US Tariff Decisions Shake Crypto Market: Bitcoin Plunges as Missouri Proposes Strategic Reserve

Uncertainty surrounding US trade policies and tariff hikes triggered $478 million in crypto liquidations, while Missouri introduced legislation to establish a state-level strategic Bitcoin reserve.

US Tariff Decisions Shake Crypto Market: Bitcoin Plunges as Missouri Proposes Strategic Reserve

Tariff Shock and Mass Liquidations Uncertainties regarding US trade policies and increases in customs tariffs have triggered a sharp sell-off in the cryptocurrency market.
Donald Trump's decision to raise global tariffs from 10% to 15%, combined with US Supreme Court rulings on tariff authorities, increased volatility in risky assets.
Bitcoin, the leading cryptocurrency, fell from the $67,600 level to as low as $64,416, causing concern among investors.
This sudden drop led to significant losses in the futures market.
A total of $478.4 million in positions were liquidated, with $434.18 million of this amount consisting of "long" positions opened with expectations of a price increase.
According to current data, Bitcoin is attempting to stabilize around $65,525, while Ethereum is trading at $1,878, XRP at $1.36, and Solana at $78.79.
The total market capitalization of the crypto market has retreated to $2.25 trillion.
Last week, net outflows of $315.86 million were recorded from Bitcoin ETFs, and $123.37 million from Ethereum ETFs.

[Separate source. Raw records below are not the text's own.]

Lemma animate_supersedes_witness :
  animator_ok (_animator busy_view)
  ∧ Animation_isActive 0 (_animator busy_view) = true
  ∧ (let s1 := _animate demo_env (FRender CharacterRenderer RShow) ∅ busy_view in
     Animation_isActive 1 (_animator s1) = true
     ∧ Animation_isActive 0 (_animator s1) = false
     ∧ ∃ s2 evs,
         exec demo_env [LHost [HideOutline ∅]; LTick; LEvent mouseup] s1 = Some s2
         ∧ log s2 = log s1 ++ evs
         ∧ (EEffect OutlineRenderer RHide 0 ∉ evs))
  ∧ (∃ s2, exec demo_env [LHost [ShowOutline ∅]; LTick] busy_view = Some s2
       ∧ Animation_isActive 1 (_animator s2) = true
       ∧ ∀ g, Animation_isActive g (_animator s2) = true → g = 1)
  ∧ ∃ s, exec demo_env [LSettle 0 (Some ["M 0 0 L 10 10"]); LTick; LTick;
                        LHost [ShowOutline ∅]; LTick] (HanziWriter demo_env "A" ∅) = Some s
      ∧ animator_ok (_animator s).
Proof.
  split; [exact busy_view_animator_ok|]. split; [reflexivity|].
  destruct (animate_supersedes demo_env) as [Hnow Hreach].
  destruct (Hnow (FRender CharacterRenderer RShow) ∅ busy_view busy_view_animator_ok)
    as (Hnew & Hold & Hquiet & Hone).
  split_and!.
  - split; [exact Hnew|]. split; [exact (Hold 0 (le_n 1))|].
    destruct (exec demo_env [LHost [HideOutline ∅]; LTick; LEvent mouseup]
                (_animate demo_env (FRender CharacterRenderer RShow) ∅ busy_view))
      as [s2|] eqn:Hx; [|vm_compute in Hx; discriminate Hx].
    exists s2. destruct (Hquiet 0 OutlineRenderer RHide _ s2 (le_n 1) Hx) as (evs & H1 & H2).
    by exists evs.
  - destruct (runs_Some (exec demo_env [LHost [ShowOutline ∅]; LTick] busy_view))
      as [s2 Hx]; [vm_compute; reflexivity|].
    assert (Ha : (s ← exec demo_env [LHost [ShowOutline ∅]; LTick] busy_view;
                  Some (Animation_isActive 1 (_animator s))) = Some true)
      by (vm_compute; reflexivity).
    rewrite Hx in Ha. injection Ha as Ha.
    exists s2. split; [exact Hx|]. split; [exact Ha|].
    intros g Hg. exact (Hone _ s2 g 1 Hx Hg Ha).
  - destruct (runs_Some (exec demo_env [LSettle 0 (Some ["M 0 0 L 10 10"]); LTick; LTick;
                                        LHost [ShowOutline ∅]; LTick]
                           (HanziWriter demo_env "A" ∅))) as [s Hx];
      [vm_compute; reflexivity|].
    exists s. split; [exact Hx | exact (Hreach "A" ∅ _ s Hx)].
Defined.

(** C3.  [setCharacter] first cancels the quiz, then the animator's current
    generation, then destroys the renderer it holds, and only then asks for
    the new data; nothing is built or rendered in the call.  Afterwards no
    generation is valid, and none of the old ones reaches a renderer again.
    The side condition holds in every state reached from the constructor. *)
Theorem setCharacter_cancels_first E :
  (∀ char s,
     animator_ok (_animator s) →
     let s' := setCharacter E char s in
     log s' = log s
              ++ match _quiz s with Some q => [EQuizCancel q] | None => [] end
              ++ match _hanziWriterRenderer s with
                 | Some r => [ERendererDestroy r]
                 | None => []
                 end
              ++ [ELoadCharData char (loadCounter (_loadingManager s))]
     ∧ _quiz s' = None
     ∧ (∀ q, _quiz s = Some q → quiz_active q s' = false)
     ∧ (∀ g, Animation_isActive g (_animator s') = false)
     ∧ _hanziWriterRenderer s' = None
     ∧ (∀ g f m ls s2, g < length (anims (_animator s)) → exec E ls s' = Some s2 →
          ∃ evs, log s2 = log s' ++ evs ∧ EEffect f m g ∉ evs))
  ∧ (∀ c o ls s, exec E ls (HanziWriter E c o) = Some s → animator_ok (_animator s)).
Proof.
  split.
  - intros char s Hok s'.
    assert (HA : Animator_moves (_animator s) (_animator s'))
      by apply (do_call_moves E (SetCharacter char) s).
    split_and!.
    + apply setCharacter_log.
    + apply setCharacter_quiz.
    + intros q. apply setCharacter_quiz_inactive.
    + intros g. by apply setCharacter_all_inactive.
    + apply setCharacter_renderer.
    + intros g f m ls s2 Hg Hx.
      assert (Hd : dead g (_animator s')).
      { split; [|by apply setCharacter_all_inactive]. apply moves_length in HA. lia. }
      apply log_grows_not_in, (exec_silent E g ls s' s2 Hx Hd).
  - intros c o ls s Hx.
    apply (moves_ok _ _ (exec_moves E ls _ s Hx)), HanziWriter_animator_ok.
Qed.

Lemma setCharacter_cancels_first_witness :
  animator_ok (_animator busy_view)
  ∧ _quiz busy_view = Some 0
  ∧ Animation_isActive 0 (_animator busy_view) = true
  ∧ let s' := setCharacter demo_env "B" busy_view in
    log s' = log busy_view ++ [EQuizCancel 0; ERendererDestroy 0; ELoadCharData "B" 1]
    ∧ _quiz s' = None
    ∧ quiz_active 0 s' = false
    ∧ Animation_isActive 0 (_animator s') = false
    ∧ _hanziWriterRenderer s' = None
    ∧ (∃ s2 evs,
         exec demo_env [LSettle 1 (Some ["M 5 5"]); LTick; LTick;
                        LHost [ShowCharacter ∅]; LTick] s' = Some s2
         ∧ log s2 = log s' ++ evs
         ∧ (EEffect OutlineRenderer RShow 0 ∉ evs))
    ∧ ∃ s, exec demo_env [LHost [SetCharacter "B"]; LSettle 1 (Some ["M 5 5"]); LTick; LTick]
             (HanziWriter demo_env "A" ∅) = Some s
        ∧ animator_ok (_animator s).
Proof.
  split; [exact busy_view_animator_ok|]. split; [reflexivity|]. split; [reflexivity|].
  destruct (setCharacter_cancels_first demo_env) as [Hnow Hreach].
  destruct (Hnow "B" busy_view busy_view_animator_ok)
    as (Hlog & Hq & Hqa & Hg & Hr & Hquiet).
  split_and!; [exact Hlog | exact Hq | exact (Hqa 0 eq_refl) | exact (Hg 0) | exact Hr | |].
  2:{ destruct (runs_Some (exec demo_env [LHost [SetCharacter "B"];
                                          LSettle 1 (Some ["M 5 5"]); LTick; LTick]
                             (HanziWriter demo_env "A" ∅))) as [s Hx];
        [vm_compute; reflexivity|].
      exists s. split; [exact Hx | exact (Hreach "A" ∅ _ s Hx)]. }
  destruct (exec demo_env [LSettle 1 (Some ["M 5 5"]); LTick; LTick;
                           LHost [ShowCharacter ∅]; LTick]
              (setCharacter demo_env "B" busy_view)) as [s2|] eqn:Hx; [|vm_compute in Hx; discriminate Hx].
  exists s2. destruct (Hquiet 0 OutlineRenderer RShow _ s2 (le_n 1) Hx) as (evs & H1 & H2).
  by exists evs.
Defined.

Missouri's Strategic Bitcoin Reserve Initiative Despite the market volatility, a significant step toward the institutionalization of cryptocurrencies was taken in the state of Missouri.

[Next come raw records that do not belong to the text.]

(** * typed-board: schema builder, schema publisher, typed requests, transport

    A shallow embedding of the type-flow pipeline of the typed-board
    repository:

    - [Prisma]: the [Post] table of [prisma/schema.prisma] and the two
      data-access calls the resolvers use ([post.create], [post.findMany]);
    - [Schema]: the Pothos builder calls of [packages/api/src/schema.ts],
      the schema graph they produce, its SDL printer and the resolvers;
    - [Fs]: file URLs, paths and the two [node:fs/promises] calls used by
      [writeSchema];
    - [Publisher]: both revisions of [writeSchema];
    - [Server]: [packages/api/src/index.ts] and [post-build.ts];
    - [Zeus]: the generated tables of [src/zeus/const.ts] and the selection
      shapes of the typed request layer;
    - [Transport]: [thunder], [query] and [mutate] of [src/lib/zeus.ts]. *)

From stdpp Require Import base option list sorting gmap strings pretty.
From Stdlib Require Import ZArith Ascii String.

Local Open Scope Z_scope.

(** ** Results of fallible calls

    A rejected promise or a thrown exception carries an error value; the
    callers in this repository never inspect it. *)

Inductive Error :=
  | ENOENT      (* no such file or directory *)
  | ENOTDIR     (* a path component is not a directory *)
  | EISDIR      (* the target of a write is a directory *)
  | EEXIST      (* mkdir over an existing file *)
  | ERR_INVALID_URL
  | ERR_INVALID_FILE_URL_PATH
  | URIError
  | NetworkError
  | SyntaxError (* response body is not JSON *)
  | ERR_INVALID_ARG_VALUE (* a path with a null byte *)
  | TypeError   (* destructuring null or undefined *)
  | GenerationError (* the typed request generator refuses a selection *).

Inductive Promise (A : Type) :=
  | Resolved (a : A)
  | Rejected (e : Error).
Arguments Resolved {A} a.
Arguments Rejected {A} e.

Definition then_ {A B} (p : Promise A) (k : A -> Promise B) : Promise B :=
  match p with
  | Resolved a => k a
  | Rejected e => Rejected e
  end.

Notation "'try' x <- p ; k" := (then_ p (fun x => k))
  (at level 10, x name, p at level 100, k at level 200).

Definition is_resolved {A} (p : Promise A) : bool :=
  match p with Resolved _ => true | Rejected _ => false end.

(** An asynchronous computation over a mutable world [S] (the file system,
    the database, the network): it settles and leaves a new world. A
    rejection keeps the effects made before it. *)
Definition IO (S A : Type) : Type := S -> Promise A * S.

Definition ret {S A} (a : A) : IO S A := fun s => (Resolved a, s).

Definition lift {S A} (p : Promise A) : IO S A := fun s => (p, s).

Definition bind {S A B} (m : IO S A) (k : A -> IO S B) : IO S B :=
  fun s =>
    match m s with
    | (Resolved a, s') => k a s'
    | (Rejected e, s') => (Rejected e, s')
    end.

Notation "'await' x <- m ; k" := (bind m (fun x => k))
  (at level 10, x name, m at level 100, k at level 200).

(** ** The persistence layer *)

Module Prisma.

(** [model Post { id Int @id @default(autoincrement()); title String; body String }] *)
Record Post := { id : Z; title : string; body : string }.

#[global] Instance Post_eq_dec : EqDecision Post.
Proof. solve_decision. Defined.

(** The table in insertion order, and the SQLite AUTOINCREMENT counter
    (the largest identifier handed out so far). *)
Record PrismaClient := { rows : list Post; sequence : Z }.

Definition empty_db : PrismaClient := {| rows := []; sequence := 0 |}.

Record PostCreateInput := { data_title : string; data_body : string }.

(** [prisma.post.create({ data })] *)
Definition create (data : PostCreateInput) (db : PrismaClient)
  : Post * PrismaClient :=
  let p := {| id := sequence db + 1;
              title := data_title data;
              body := data_body data |} in
  (p, {| rows := rows db ++ [p]; sequence := sequence db + 1 |}).

Inductive SortOrder := asc | desc.
Inductive PostScalarField := Post_id | Post_title | Post_body.

(** The part of [findMany]'s argument that the repository uses:
    the column selection Pothos passes in [query], [orderBy] and [take]. *)
Record FindManyArgs := {
  select : option (list string);
  orderBy : option (PostScalarField * SortOrder);
  take : option nat
}.

Definition key_le (f : PostScalarField) (a b : Post) : Prop :=
  match f with
  | Post_id => id a <= id b
  | Post_title => String.leb (title a) (title b) = true
  | Post_body => String.leb (body a) (body b) = true
  end.

Definition order_rel (o : PostScalarField * SortOrder) : relation Post :=
  match snd o with
  | asc => key_le (fst o)
  | desc => flip (key_le (fst o))
  end.

#[global] Instance key_le_dec f a b : Decision (key_le f a b).
Proof. destruct f; simpl; apply _. Defined.

#[global] Instance order_rel_dec o a b : Decision (order_rel o a b).
Proof. destruct o as [f []]; simpl; unfold order_rel, flip; simpl; apply _. Defined.

Definition apply_order (o : option (PostScalarField * SortOrder))
  (l : list Post) : list Post :=
  match o with
  | Some o => merge_sort (order_rel o) l
  | None => l
  end.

Bill 2080, introduced by Republican Representative Ben Keathley, proposes the establishment of a "Bitcoin Strategic Reserve Fund" within the state.
If the bill becomes law, the Missouri State Treasurer will be able to accept Bitcoin donations and hold these assets for at least five years.

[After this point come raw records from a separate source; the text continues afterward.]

(** * CloudMart cost and tagging dashboard (App.py): a shallow embedding

    The program is one script over a pandas table.  The table is embedded as
    a header and a list of rows, text as lists of Unicode code points (the
    header repair removes U+FEFF, which is no byte), a cell as an optional
    value ([None] is pandas' NaN/None), and a cost as an exact rational: the
    rounding of binary floating point is not modelled.  Sums of costs are
    therefore the program's sums only where its arithmetic is exact, which
    [exact_costs] says of a column; the statements about sums carry it as
    a hypothesis.  The script itself is embedded in a small state, output
    and exception monad, so that the one table [df] every section reads and
    writes is threaded explicitly.  The page records what is displayed
    (tables, values, messages, figures, downloads); titles, headers and
    subheaders are not recorded. *)

From Stdlib Require Import List Bool Arith NArith ZArith QArith Lia.
From Stdlib Require Import String Ascii DecimalString Lqa.
Import ListNotations.

Set Implicit Arguments.

Close Scope Q_scope.
Open Scope nat_scope.

(** ** Text *)

Module Text.

Definition str := list N.

(** A literal of the source, as code points. *)
Definition u (s : string) : str :=
  List.map N_of_ascii (list_ascii_of_string s).

Fixpoint eqb (a b : str) : bool :=
  match a, b with
  | [], [] => true
  | x :: a', y :: b' => N.eqb x y && eqb a' b'
  | _, _ => false
  end.

(** [str.isspace] on one code point, which is also what [\s] matches in a
    pattern over text. *)
Definition is_space (c : N) : bool :=
  ((9 <=? c) && (c <=? 13) || (28 <=? c) && (c <=? 32)
   || (c =? 133) || (c =? 160) || (c =? 5760)
   || (8192 <=? c) && (c <=? 8202)
   || (c =? 8232) || (c =? 8233) || (c =? 8239) || (c =? 8287)
   || (c =? 12288))%N.

Fixpoint lstrip (s : str) : str :=
  match s with
  | c :: s' => if is_space c then lstrip s' else s
  | [] => []
  end.

Definition rstrip (s : str) : str := rev (lstrip (rev s)).

(** [s.strip()] *)
Definition strip (s : str) : str := rstrip (lstrip s).

Definition BOM : N := 65279%N.

(** [s.replace(BOM, empty)]: every U+FEFF is deleted. *)
Definition remove_bom (s : str) : str :=
  filter (fun c => negb (N.eqb c BOM)) s.

Definition comma : N := 44%N.

(** [s.split(d)] for a one-character delimiter: always at least one piece. *)
Fixpoint split (d : N) (s : str) : list str :=
  match s with
  | [] => [[]]
  | c :: s' =>
      if N.eqb c d then [] :: split d s'
      else match split d s' with
           | f :: fs => (c :: f) :: fs
           | [] => [[c]]
           end
  end.

(** The pattern [^\s*$]: the whole text is whitespace. *)
Definition blank (s : str) : bool := forallb is_space s.

End Text.

Import Text.

(** ** Cells and tables *)

Inductive value :=
| VStr (s : str)
| VNum (q : Q).

(** [None] is a missing cell. *)
Definition cell := option value.

(** [==] on two present values: text by code points, numbers by value. *)
Definition value_eqb (a b : value) : bool :=
  match a, b with
  | VStr s, VStr t => Text.eqb s t
  | VNum p, VNum q => Qeq_bool p q
  | _, _ => false
  end.

Definition isnull (c : cell) : bool :=
  match c with None => true | Some _ => false end.

Definition notnull (c : cell) : bool := negb (isnull c).

(** A cell compared with a literal, as in [df["Tagged"] == "No"]: a missing
    cell equals nothing. *)
Definition cell_is (c : cell) (v : value) : bool :=
  match c with
  | Some w => value_eqb w v
  | None => false
  end.

Record DataFrame := mkFrame {
  columns : list str;
  rows : list (list cell)
}.

(** [pd.DataFrame()] *)
Definition empty_frame : DataFrame := mkFrame [] [].

(** [df.empty]: some axis has length zero. *)
Definition empty (df : DataFrame) : bool :=
  match columns df, rows df with
  | [], _ => true
  | _, [] => true
  | _, _ => false
  end.

(** [name in df.columns] *)
Definition has_column (df : DataFrame) (name : str) : bool :=
  existsb (Text.eqb name) (columns df).

(** Position of a label in the header. *)
Fixpoint index_of (name : str) (cols : list str) : option nat :=
  match cols with
  | [] => None
  | c :: cs =>
      if Text.eqb c name then Some 0
      else option_map S (index_of name cs)
  end.

Definition cell_at (i : nat) (row : list cell) : cell := nth i row None.

(** The record's cell under a label ([None] also where the label is not in
    the header; users guard with [has_column]). *)
Definition get (df : DataFrame) (name : str) (row : list cell) : cell :=
  match index_of name (columns df) with
  | Some i => cell_at i row
  | None => None
  end.

(** [df[name]] as the column's cells, top to bottom. *)
Definition column (df : DataFrame) (name : str) : list cell :=
  List.map (get df name) (rows df).

(** [df.shape[0]] *)
Definition nrows (df : DataFrame) : nat := List.length (rows df).

(** [df[mask]] for a Boolean series: a new table with the records whose
    mask entry is true; the source is untouched. *)
Definition select (df : DataFrame) (mask : list bool) : DataFrame :=
  mkFrame (columns df)
          (List.map fst (filter snd (combine (rows df) mask))).

(** The table invariant of the data model: labels are distinct and every
    record has one cell per label.  Access by one label ([get], [column])
    is modelled for distinct labels. *)
Definition distinctb (cols : list str) : bool :=
  (fix go (l : list str) : bool :=
     match l with
     | [] => true
     | c :: l' => negb (existsb (Text.eqb c) l') && go l'
     end) cols.

(** Every record has one cell per label. *)
Definition rectangular (df : DataFrame) : bool :=
  forallb (fun r => Nat.eqb (List.length r) (List.length (columns df)))
          (rows df).

(** ** Column helpers *)

(** [s.dropna()] *)
Definition dropna (l : list cell) : list cell := filter notnull l.

(** Equality as [isin] and [unique] see it: two missing cells agree. *)
Definition cell_eqb (a b : cell) : bool :=
  match a, b with
  | Some v, Some w => value_eqb v w
  | None, None => true
  | _, _ => false
  end.

(** [s.unique()]: first occurrences, in order of appearance. *)
Fixpoint unique (l : list cell) : list cell :=
  match l with
  | [] => []
  | c :: l' => c :: filter (fun d => negb (cell_eqb d c)) (unique l')
  end.

(** [s.isin(values)] on one cell. *)
Definition isin (values : list cell) (c : cell) : bool :=
  existsb (cell_eqb c) values.

(** A cell of a numeric column as a number; [sum] skips missing cells. *)
Definition number (c : cell) : Q :=
  match c with
  | Some (VNum q) => q
  | _ => 0%Q
  end.

Definition is_numeric (c : cell) : bool :=
  match c with
  | Some (VStr _) => false
  | _ => true
  end.

(** [s.sum()], as an exact sum.  The program adds 64-bit floats or 64-bit
    integers; its sum is this one where [exact_costs] holds of the
    column. *)
Definition sum (l : list cell) : Q :=
  fold_right (fun c acc => Qplus (number c) acc) 0%Q l.

(** A cell that holds a whole number, or nothing. *)
Definition whole_number (c : cell) : bool :=
  match c with
  | Some (VNum q) => Pos.eqb (Qden (Qred q)) 1
  | Some (VStr _) => false
  | None => true
  end.

Definition magnitude (c : cell) : Z :=
  match c with
  | Some (VNum q) => Z.abs (Qnum (Qred q))
  | _ => 0%Z
  end.

(** Costs on which the program's arithmetic is exact: whole numbers whose
    magnitudes add up to less than 2^53.  Every sum of such numbers, of all
    of them or of some, in any order and with or without compensation, is
    a whole number below 2^53 in magnitude at every step, so no 64-bit
    float addition rounds and no 64-bit integer addition wraps. *)
Definition exact_costs (l : list cell) : bool :=
  forallb whole_number l
  && Z.ltb (fold_right (fun c acc => Z.add (magnitude c) acc) 0%Z l)
           (2 ^ 53)%Z.

(** A whole number below 2^53 in magnitude: a value that a 64-bit float
    and a 64-bit integer both hold exactly. *)
Definition exact_value (q : Q) : bool :=
  Pos.eqb (Qden (Qred q)) 1 && Z.ltb (Z.abs (Qnum (Qred q))) (2 ^ 53)%Z.

(** [df.head(n)] *)
Definition head (n : nat) (df : DataFrame) : DataFrame :=
  mkFrame (columns df) (firstn n (rows df)).

(** The cells of a record that stand under a label.  With distinct labels
    there is at most one; a repeated label yields every one of them. *)
Fixpoint cells_under (name : str) (cols : list str) (row : list cell)
  : list cell :=
  match cols with
  | [] => []
  | c :: cs =>
      let rest := cells_under name cs (tl row) in
      if Text.eqb c name then hd None row :: rest else rest
  end.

The regulation also aims to pave the way for public institutions to accept digital assets for tax and fee payments.
With this move, Missouri joins states like Arizona, Texas, and New Hampshire in attempting to integrate digital assets at the state level.
SEC Flexibility in Stablecoin Regulation The US Securities and Exchange Commission (SEC) made a critical announcement regarding stablecoins in the capital adequacy calculations of brokerage firms.
The SEC set the "haircut" rate for stablecoin assets at 2%.
The elimination of the previously discussed 100% haircut possibility provides significant relief for institutions in net capital calculations and was welcomed by the market.